The CalcU function can be used to obtain a clonal prevalance matrix $U$ from a binary tree matrix $B$ and the frequency matrix $F$. The set of clonal prevalances can optionally be supplied to PhyDOSE in place of a set of frequency matrices. The set of clonal prevalance matrices $U$ are included in the example data for convenience.

 #> columns must be named with the mutations in each clone
 colnames(phydata$trees[[1]])

CalcU(tree =phydata$trees[[1]], f=phydata$fmatrices[[1]] ) 

 phydata$u_list[[1]]

Graphs

The CreateDOT function can used to convert a binary matrix tree to dot format. If the DiagrammeR package is installed, the tree can be visualized from the dot string.

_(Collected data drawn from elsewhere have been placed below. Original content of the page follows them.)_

Lemma NewService_inv name handler opts clk order s s' e :
  sys_inv s -> room s -> range_order (lr_watchers (reg_of s)) order ->
  NewService name handler opts clk order s = Ret (s', e) -> sys_inv s' /\ grown s s'.
Proof.
  intros Hinv Hroom Ho. unfold NewService.
  destruct (sy_ctxDone s); [intros [= <- _]; split; [done|split; lia]|].
  destruct (make_actor _ _ _ s) as [[[ref ar1] w1]| |] eqn:Hm; [|done..].
  pose proof (make_actor_ret _ _ _ _ _ Hm) as Hsize.
  destruct (make_actor_spec handler _ clk s Hinv (proj1 Hroom) Hsize)
    as (a & Hm' & _ & _ & Har & Hid & Hfree).
  rewrite Hm in Hm'. injection Hm' as -> -> ->. cbn [mbind go_bind].
  set (w1 := <[_ := a]> (sy_actors s)) in *. set (ref := fresh (dom (sy_actors s))) in *.
  set (ar1 := with_router _ _) in *.
  assert (forall s', sy_router s' = (RegisterService w1 (Some ref) name ar1).1 -> sy_actors s' = w1 ->
    reg_inv (reg_of s') ->
    (forall n, n <> "" -> is_Some (lr_services (reg_of s') !! n) <-> is_Some (service n (sy_router s'))) ->
    sys_inv s' /\ grown s s') as Hdone.
  { intros s0 ????. by apply (sys_inv_registered s s0 name a). }
  assert (r_actors (ar_router ar1) !! act_ID w1 ref = None) as Hfree' by by rewrite Hid.
  pose proof (y_names s Hinv) as Hnames.
  destruct (decide (name = "")) as [->|Hne]; [|destruct (service name ar1) as [x|] eqn:Hs].
  - destruct (register_anonymous w1 ref ar1 Har Hfree') as (ar2 & h & Hreg & Hname & Hsrv). rewrite Hreg.
    destruct (discovery_register_spec "" h (fun n => clk (S n)) order (sy_serviceDiscovery s)
      (y_reg s Hinv) Ho Hname) as (sd & r & -> & Hreg' & _ & Hr). cbn [mbind go_bind].
    destruct r as [|e']; [by destruct Hr|]. destruct Hr as [Hserv _].
    assert (UnregisterService "" ar2 = Ret (ar2, Err "service '' not found")) as ->.
    { destruct (RegisterService_inv w1 (Some ref) "" ar1 Har (proj2 Hroom)) as [Har2 _]. rewrite Hreg in Har2.
      unfold UnregisterService. destruct (GetHandleByName (ar_handleManager ar2) "") eqn:E; [|done].
      by destruct (by_name_live _ _ _ (ari_hm _ Har2) E) as (? & _ & _ & _ & ?). }
    intros [= <- _]. apply Hdone; [by rewrite Hreg|done|done|]. intros n Hn. cbn.
    rewrite Hserv Hsrv. exact (Hnames n Hn).
  - destruct (register_service_taken w1 ref name ar1 Har Hfree') as (ar2 & Hreg & _ & Hsrv); [by rewrite Hs|].
    rewrite Hreg. intros [= <- _]. apply Hdone; [by rewrite Hreg|done|apply (y_reg s Hinv)|].
    intros n Hn. cbn [sy_router with_table]. rewrite Hsrv. exact (Hnames n Hn).
  - destruct (register_service_new w1 ref name ar1 Har Hne Hfree' Hs)
      as (ar2 & h & Hreg & _ & Hname & _ & Hsrv & Hother). rewrite Hreg.
    destruct (discovery_register_spec name h (fun n => clk (S n)) order (sy_serviceDiscovery s)
      (y_reg s Hinv) Ho Hname) as (sd & r & -> & Hreg' & _ & Hr). cbn [mbind go_bind].
    destruct r as [|e'].
    + destruct Hr as (_ & loc & si & Hserv & _). intros [= <- _].
      apply Hdone; [by rewrite Hreg|done|done|]. intros n Hn. cbn. rewrite Hserv.
      destruct (decide (n = name)) as [->|Hnn]; [by rewrite lookup_insert_eq Hsrv|].
      rewrite Hother // lookup_insert_ne; [congruence|]. exact (Hnames n Hn).
    + exfalso. destruct Hr as [_ [?|Hs']]; [done|]. apply (Hnames name Hne) in Hs' as [x Hx].
      change (service name ar1 = Some x) in Hx. congruence.
Qed.

(** Changes of actor objects that keep their ids. *)
Lemma sys_inv_heap s s' :
  sys_inv s -> sy_router s' = sy_router s -> reg_of s' = reg_of s ->
  (forall r, act_ID (sy_actors s') r = act_ID (sy_actors s) r) ->
  (forall r, is_Some (sy_actors s !! r) -> is_Some (sy_actors s' !! r)) ->
  sys_inv s' /\ grown s s'.
Proof.
  intros Hinv Hr Hg Hid Hdom. split; [split|].
  - rewrite Hr. apply (ar_inv_world (sy_actors s)); [done|]. apply (y_ar s Hinv).
  - rewrite Hg. apply (y_reg s Hinv).
  - rewrite Hg Hr. apply (y_names s Hinv).
  - rewrite Hr. intros id ref Hi. destruct (y_ids s Hinv id ref Hi). auto.
  - rewrite Hr. apply (y_cnt s Hinv).
  - unfold grown, used. rewrite Hr. simpl. lia.
Qed.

tree2dot <- CreateDOT(phydata$trees[[2]])
DiagrammeR::grViz(tree2dot)

The dot strings are included in the packaged data for convenience.

# not run
DiagrammeR::grViz(phydata$graph[[2]])

Tutorial

To introduce the phydose package, we will walk with through an example with real data. Morita el al. [-@morita2020clonal] published a study of the clonal evolution of an actue myeloid leukemia (AML) cohort using high throughput single-cell DNA sequencing.

This example uses data from patient 38 of this AML cohort. Utilizing the published bulk-sequencing variant allele frequencies [@morita2020clonal], a candidate set of trees was enumerated using SPRUCE [@ElKebir2015by]. .

#number of candidate trees
length(AML38$trees)

As seen above, SPRUCE [@ElKebir2015by] was used to enumerate a total of r length(AML38$trees)[1] candidate trees for patient 38.

PhyDOSE

The input to phydose is a set of trees, one of the following: a corresponding set of frequency matrices, a corresponding set of clonal prevalance matrices or a single frequenc matrix that applies to all trees in the candidate set, an optional confidence level $\gamma$ (defaults to 0.95), an optional false negative rate (defaults to 0), and an optional quantile for calculating $k^*$ (defaults to 1).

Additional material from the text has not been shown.